> **Assignment**
Beneath this line are the data; copy exactly the part of them that opens with the line containing "(** Below -2^15" and closes with the line containing "assert (H : Z.lor", and only that part.

> **Task data**

Lemma clamp_value x : value (dal_fixed31_32_clamp x (Fixed (-3 * 2 ^ 32)) (Fixed (3 * 2 ^ 32))) = Z.max (-3 * 2 ^ 32) (Z.min (3 * 2 ^ 32) (value x)).
Proof. unfold dal_fixed31_32_clamp, dal_fixed31_32_le. cbn [value]. destruct (Z.leb_spec (value x) (-3 * 2 ^ 32)); [cbn [value]; lia|]. destruct (Z.leb_spec (3 * 2 ^ 32) (value x)); cbn [value]; lia. Qed.
Lemma floor_quot x : wf31_32 x -> dal_fixed31_32_floor x = value x ÷ 2 ^ 32.
Proof. intros H. exact (proj1 (integer_conversions x 0 H)). Qed.
(** Below -2^15 the sign bit of the register is set already. *)
Lemma sign_bit_set q : -32768 <= q < 0 -> u16 (Z.lor (u16 q) (Z.shiftl 1 15)) = u16 q.
Proof.
  intros Hq. assert (E : u16 q = q + 65536) by (unfold u16; symmetry; apply Z.mod_unique with (-1); lia). rewrite E.
  assert (H : Z.lor (q + 65536) (Z.shiftl 1 15) = q + 65536).
  { apply Z.bits_inj'. intros n Hn. rewrite Z.lor_spec, Z.shiftl_1_l, Z.pow2_bits_eqb by lia. destruct (Z.eqb_spec 15 n) as [<-|]; [|apply orb_false_r]. rewrite orb_true_r.
    symmetry. rewrite Z.testbit_true by lia. change (2 ^ 15) with 32768. Z.div_mod_to_equations. lia. }
  rewrite H. unfold u16. apply Z.mod_small. lia.
Qed.
Lemma to_int_frac_run c w : -3 * 2 ^ 32 <= value c <= 3 * 2 ^ 32 -> fixed_point_to_int_frac c 2 13 w = Ok (u16 (value c * 2 ^ 13 ÷ 2 ^ 32), w).
Proof.
  intros Hc. assert (Hwf : wf31_32 c) by (unfold wf31_32, is_s64; lia). unfold fixed_point_to_int_frac. change (u16 (Z.shiftl 1 13) =? 0) with false. change (Z.shiftl 1 13) with 8192. change ((31 <=? 2) || (31 <=? 13) || (31 <=? 2 + 13 + 1)) with false. cbv iota zeta.
  assert (Habs : wf31_32 (dal_fixed31_32_abs c) /\ value (dal_fixed31_32_abs c) = Z.abs (value c)).
  { unfold dal_fixed31_32_abs, dal_fixed31_32_neg, wf31_32 in *. destruct (Z.ltb_spec (value c) 0); cbn [value]; [|split; [done|lia]]. rewrite s64_small by (unfold is_s64; lia). unfold is_s64. lia. }
  rewrite floor_quot, (proj2 Habs), Z.quot_div_nonneg by (tauto || lia).
  assert (Hd : 0 <= Z.abs (value c) / 2 ^ 32 <= 3) by (split; [apply Z.div_pos; lia|apply Z.lt_succ_r, Z.div_lt_upper_bound; lia]).
  assert (Hle : (u16 (Z.abs (value c) / 2 ^ 32) <=? u16 (Z.shiftl 1 2) - 1 ÷ u16 8192) = true).
  { change (u16 (Z.shiftl 1 2) - 1 ÷ u16 8192) with 4. apply Z.leb_le. unfold u16. rewrite Z.mod_small; lia. }
  rewrite Hle. assert (Em : dal_fixed31_32_mul_int c 8192 w = Ok (Fixed (value c * 8192), w)) by (apply mul_int_run; [done|unfold is_s32; lia|unfold LLONG_MAX; lia]).
  erewrite bind_eval by (rewrite (bind_eval _ _ _ _ _ Em); reflexivity). rewrite floor_quot by (unfold wf31_32, is_s64; cbn [value]; lia). cbn [value].
  set (q := value c * 8192 ÷ 2 ^ 32). assert (Hq : -24576 <= q <= 24576) by (unfold q; Z.quot_rem_to_equations; lia).
  assert (Hu : 0 <= u16 q < 65536) by (apply Z.mod_pos_bound; lia). rewrite Z.geb_leb, (proj2 (Z.leb_le 0 (u16 q))) by lia.
  assert (Euu : u16 (u16 q) = u16 q) by (unfold u16; apply Z.mod_mod; lia). rewrite Euu. change (2 + 13) with 15. unfold mret, M_ret, dal_fixed31_32_lt. cbn [value dal_fixed31_32_zero]. do 2 f_equal.
  change (value c * 2 ^ 13 ÷ 2 ^ 32) with q. destruct (Z.eqb_spec (u16 q) 0) as [E0|E0]; cbn [negb andb]; [done|]. destruct (Z.ltb_spec (value c) 0); [|done].
  apply sign_bit_set. split; [lia|]. assert (q <= 0) by (unfold q; Z.quot_rem_to_equations; lia). destruct (Z.eq_dec q 0) as [Eq|]; [by rewrite Eq in E0|lia].
Qed.

(** A coefficient is written as two's complement with 13 fractional bits, cut
    towards zero and held within 3, without a warning, for every argument. *)
Theorem matrix_converted (flt : list fixed31_32) (w : Z) : convert_float_matrix flt w = Ok (map (fun x => u16 (s2d13 x)) flt, w).
Proof.
  unfold convert_float_matrix. assert (E1 : dal_fixed31_32_from_fraction S2D13_MIN DIVIDER w = Ok (Fixed (-3 * 2 ^ 32), w)) by (vm_compute; reflexivity).
  assert (E2 : dal_fixed31_32_from_fraction S2D13_MAX DIVIDER w = Ok (Fixed (3 * 2 ^ 32), w)) by (vm_compute; reflexivity).
  rewrite (bind_eval _ _ _ _ _ E1), (bind_eval _ _ _ _ _ E2). induction flt as [|x flt IH]; [done|]. cbn [convert_loop map].
  assert (Ex := to_int_frac_run (dal_fixed31_32_clamp x (Fixed (-3 * 2 ^ 32)) (Fixed (3 * 2 ^ 32))) w ltac:(rewrite clamp_value; lia)). rewrite clamp_value in Ex.
  rewrite (bind_eval _ _ _ _ _ Ex), (bind_eval _ _ _ _ _ IH). unfold mret, M_ret. do 3 f_equal. unfold u16. apply Z.mod_mod. lia.
Qed.

(** ** Neutral adjustments *)

Definition plain (x : fixed31_32) : Prop := wf31_32 x /\ value x <> LLONG_MIN.
Lemma mul_by_int x k w : wf31_32 x -> is_s32 k -> Z.abs (value x * k) <= LLONG_MAX -> dal_fixed31_32_mul x (Fixed (k * 2 ^ 32)) w = Ok (Fixed (value x * k), w).
Proof. intros Hx Hk Hm. pose proof (mul_int_run x k w Hx Hk Hm) as H. unfold dal_fixed31_32_mul_int in H. by rewrite (bind_eval _ _ _ _ _ (from_int_run k w Hk)) in H. Qed.
Lemma mul_one_r x w : plain x -> dal_fixed31_32_mul x dal_fixed31_32_one w = Ok (x, w).
Proof.
  unfold plain, wf31_32, is_s64, LLONG_MIN. intros [H1 H2]. change dal_fixed31_32_one with (Fixed (1 * 2 ^ 32)). rewrite mul_by_int by (unfold wf31_32, is_s64, is_s32, LLONG_MAX; lia).
  rewrite Z.mul_1_r. by destruct x.
Qed.
Lemma mul_zero_r x w : wf31_32 x -> dal_fixed31_32_mul x dal_fixed31_32_zero w = Ok (dal_fixed31_32_zero, w).
Proof. intros H. change dal_fixed31_32_zero with (Fixed (0 * 2 ^ 32)) at 1. rewrite mul_by_int by (done || unfold is_s32, LLONG_MAX; lia). by rewrite Z.mul_0_r. Qed.
Lemma mul_one_l x w : plain x -> dal_fixed31_32_mul dal_fixed31_32_one x w = Ok (x, w).
Proof.
  intros Hp. rewrite <- (mul_one_r x w Hp). destruct Hp as [H1 H2]. unfold wf31_32, is_s64, LLONG_MIN in *.
  assert (E : forall a b, mul_magnitude 32 a b = mul_magnitude 32 b a) by (intros a b; unfold mul_magnitude; by rewrite (Z.mul_comm a b), (Z.mul_comm (a mod _))).
  assert (Em : mul_magnitude 32 (Z.abs (value x)) (Z.abs (value dal_fixed31_32_one)) = Z.abs (value x)).
  { change (Z.abs (value dal_fixed31_32_one)) with (1 * 2 ^ 32). rewrite mul_magnitude_int by lia. apply Z.mul_1_r. }
  rewrite !mul_run; try (unfold wf31_32, is_s64; cbn; lia); [|rewrite Em; unfold LLONG_MAX; lia|rewrite E, Em; unfold LLONG_MAX; lia].
  do 3 f_equal. unfold mul_value. cbv zeta. by rewrite E, xorb_comm.
Qed.
Lemma add_zero_l x w : wf31_32 x -> dal_fixed31_32_add dal_fixed31_32_zero x w = Ok (x, w).
Proof. intros H. rewrite add_run by (done || unfold wf31_32, is_s64; cbn; lia). by destruct x. Qed.
Lemma add_zero_r x w : wf31_32 x -> dal_fixed31_32_add x dal_fixed31_32_zero w = Ok (x, w).
Proof. intros H. assert (E : value x + value dal_fixed31_32_zero = value x) by (cbn; lia). rewrite add_run by (try rewrite E; done || unfold wf31_32, is_s64; cbn; lia). rewrite E. by destruct x. Qed.
Lemma sub_zero_r x w : wf31_32 x -> dal_fixed31_32_sub x dal_fixed31_32_zero w = Ok (x, w).
Proof. intros H. assert (E : value x - value dal_fixed31_32_zero = value x) by (cbn; lia). rewrite sub_run by (try rewrite E; done || unfold wf31_32, is_s64; cbn; lia). rewrite E. by destruct x. Qed.
Lemma mix_add_neutral a b w : plain a -> plain b -> mix_add dal_fixed31_32_one a dal_fixed31_32_zero b dal_fixed31_32_one w = Ok (b, w).
Proof. intros [Ha _] Hb. unfold mix_add. by rewrite (bind_eval _ _ _ _ _ (mul_zero_r a w Ha)), (bind_eval _ _ _ _ _ (mul_one_r b w Hb)), (bind_eval _ _ _ _ _ (add_zero_l b w (proj1 Hb))), mul_one_l. Qed.
Lemma mix_sub_neutral a b w : plain a -> plain b -> mix_sub dal_fixed31_32_one a dal_fixed31_32_one b dal_fixed31_32_zero w = Ok (a, w).
Proof. intros Ha [Hb _]. unfold mix_sub. by rewrite (bind_eval _ _ _ _ _ (mul_one_r a w Ha)), (bind_eval _ _ _ _ _ (mul_zero_r b w Hb)), (bind_eval _ _ _ _ _ (sub_zero_r a w (proj1 Ha))), mul_one_l. Qed.

(** Contrast and saturation 1, brightness and hue 0 leave every matrix as it
    is, exactly and without a warning: no rounding error is introduced. *)
Theorem neutral_adjustments (ideal : list fixed31_32) (m3 : fixed31_32) (w : Z) :
  length ideal = 12%nat -> Forall plain ideal ->
  let adj := Csc dal_fixed31_32_one dal_fixed31_32_one dal_fixed31_32_zero dal_fixed31_32_zero in
  calculate_adjustments ideal adj m3 w = Ok (ideal, w) /\ calculate_adjustments_y_only ideal adj m3 w = Ok (ideal, w).
Proof.
  intros Hl Hp adj. do 12 (destruct ideal as [|? ideal]; [done|]). destruct ideal; [|done]. repeat (apply Forall_cons in Hp as [? Hp]).
  assert (Es : dal_fixed31_32_sin (hue adj) w = Ok (dal_fixed31_32_zero, w)) by (vm_compute; reflexivity). assert (Ec : dal_fixed31_32_cos (hue adj) w = Ok (dal_fixed31_32_one, w)) by (vm_compute; reflexivity).
  assert (Hc : forall i3, calculate_adjustments_common [f; f0; f1; f2; f3; f4; f5; f6; f7; f8; f9; f10] adj i3 w = Ok ([f; f0; f1; i3; f3; f4; f5; f6; f7; f8; f9; f10], w)).
  { intros i3. unfold calculate_adjustments_common. rewrite (bind_eval _ _ _ _ _ Es), (bind_eval _ _ _ _ _ Ec). cbn [contrast saturation adj]. erewrite bind_eval by (vm_compute; reflexivity).
    do 3 (erewrite bind_eval by (by apply mul_one_r)). do 3 (erewrite bind_eval by (by apply mix_add_neutral)). do 3 (erewrite bind_eval by (by apply mix_sub_neutral)). done. }
  split; unfold calculate_adjustments, calculate_adjustments_y_only; rewrite (bind_eval _ _ _ _ _ (Hc m3)).
  - erewrite bind_eval by (vm_compute; reflexivity). cbn [brightness adj]. erewrite bind_eval by (vm_compute; reflexivity). erewrite bind_eval by reflexivity. erewrite bind_eval by (apply add_zero_r; apply H2). done.
  - erewrite bind_eval by reflexivity. cbn [brightness adj]. erewrite bind_eval by (apply add_zero_r; apply H2). done.
Qed.
(** The largest value is taken to be [2^integer_bits], because [1 / divisor] is
    an integer division: 4.5 passes the test and is written as a negative number. *)
Theorem too_large_passes (w : Z) : fixed_point_to_int_frac (Fixed (9 * 2 ^ 31)) 2 13 w = Ok (0x9000, w).
Proof. vm_compute. reflexivity. Qed.
End Conversion.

> **Solution for this exercise**
(** Below -2^15 the sign bit of the register is set already. *)
Lemma sign_bit_set q : -32768 <= q < 0 -> u16 (Z.lor (u16 q) (Z.shiftl 1 15)) = u16 q.
Proof.
  intros Hq. assert (E : u16 q = q + 65536) by (unfold u16; symmetry; apply Z.mod_unique with (-1); lia). rewrite E.
  assert (H : Z.lor (q + 65536) (Z.shiftl 1 15) = q + 65536).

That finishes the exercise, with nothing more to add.